-- Records shown follows --
(** ** A controller with endless memory *)

#[export] Instance idle_controller : Controller N := {
  hc_ac64 := true;
  hc_lec := false;
  hc_cie := false;
  hc_max_psa_size := 0;
  hc_mmio := λ _, 0;
  hc_ext_caps := [];
  xhc_doorbell := λ _ _ _ _ n, ([], n);
  xhc_portsc := λ _, [0xE03];
  xhc_portsc_write := λ _ _ n, n;
  xhc_ehb := λ _, false;
  xhc_clear_ehb := λ n, n;
  xhc_contexts := λ _, [];
  dma_zeroed := λ _ n, (inr (4096 * (Z.of_N n mod 2 ^ 40), 0), N.succ n);
  dma_get := λ _ _ n, replicate n 0;
  dma_set := λ _ _ n, n;
  guard_reentry := Waits;
}.

#[export] Instance test_conf_json : ConfJson := {
  conf_of_json := λ bs, match bs with [c] => Some (mk_cer c None None) | _ => None end;
}.

#[export] Instance idle_time : PortTime N := { reset_wait := λ _ n, n; reset_settle := λ n, n }.

(** A mouse: one configuration, one interface, one interrupt endpoint. *)
Definition mouse_conf : ConfDesc :=
  mk_conf_desc 2 1 None 0xA0 50 [mk_if_desc 4 0 0 3 1 2 None [intr_in 10] []].

Definition mouse : DevDesc :=
  mk_dev_desc 1 0x0200 0 0 0 8 0x46D 0xC077 0x7200 None None None [mouse_conf].

Definition mouse_port (cfg : option Z) : PortSt :=
  mk_port 1 cfg (zero_input_ctx 0x30000) (Some mouse) {[ 0 := mk_es (RosRing usb_ring) IfInit ]}.

Definition idle_hci (cfg : option Z) : Xhci N :=
  mk_xhci 1%N {[ 0 := mouse_port cfg ]} None
    (mk_ring true (replicate 256 zero_trb) 0x10000 0x7000 0 true) [] ∅ 0 true [] false.


Lemma failed_configuration_sticks_witness :
  ∃ s', configure_endpoints 0 [7] (idle_hci None) = (Err (Sys EBADFD), s') ∧
        configure_endpoints 0 [7] s' = (Ok tt, s').
Proof.
  eexists. split; [vm_compute; reflexivity|].
  apply (failed_configuration_sticks 0 7 [7] (mk_cer 7 None None) (idle_hci None) _
           (mouse_port None) mouse (Sys EBADFD)); vm_compute; reflexivity.
Defined.

Lemma last_slot_without_context_witness :
  ∃ l s', device_context_list_new 64 (idle_hci None) = (Ok l, s') ∧
    length (dcl_contexts l) = 64%nat ∧ dcl_dcbaa l !! 64%nat = Some 0.
Proof.
  destruct (last_slot_without_context (W := N)) with (n := 64) (bufs := 0) (s := idle_hci None)
    as (l & s' & E & Hl & _ & Hn & _).
  - intros n w. eexists _, _. reflexivity.
  - lia.
  - exists l, s'. split_and!; [exact E|exact Hl|exact Hn].
Defined.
-- Records shown concluded --
Produce verbatim the lines starting at the one with "length (dcl_contexts l)" and ending at the last line of the material, both ends included. Add no other line.

:: Completed task ::
    length (dcl_contexts l) = 64%nat ∧ dcl_dcbaa l !! 64%nat = Some 0.
Proof.
  destruct (last_slot_without_context (W := N)) with (n := 64) (bufs := 0) (s := idle_hci None)
    as (l & s' & E & Hl & _ & Hn & _).
  - intros n w. eexists _, _. reflexivity.
  - lia.
  - exists l, s'. split_and!; [exact E|exact Hl|exact Hn].
Defined.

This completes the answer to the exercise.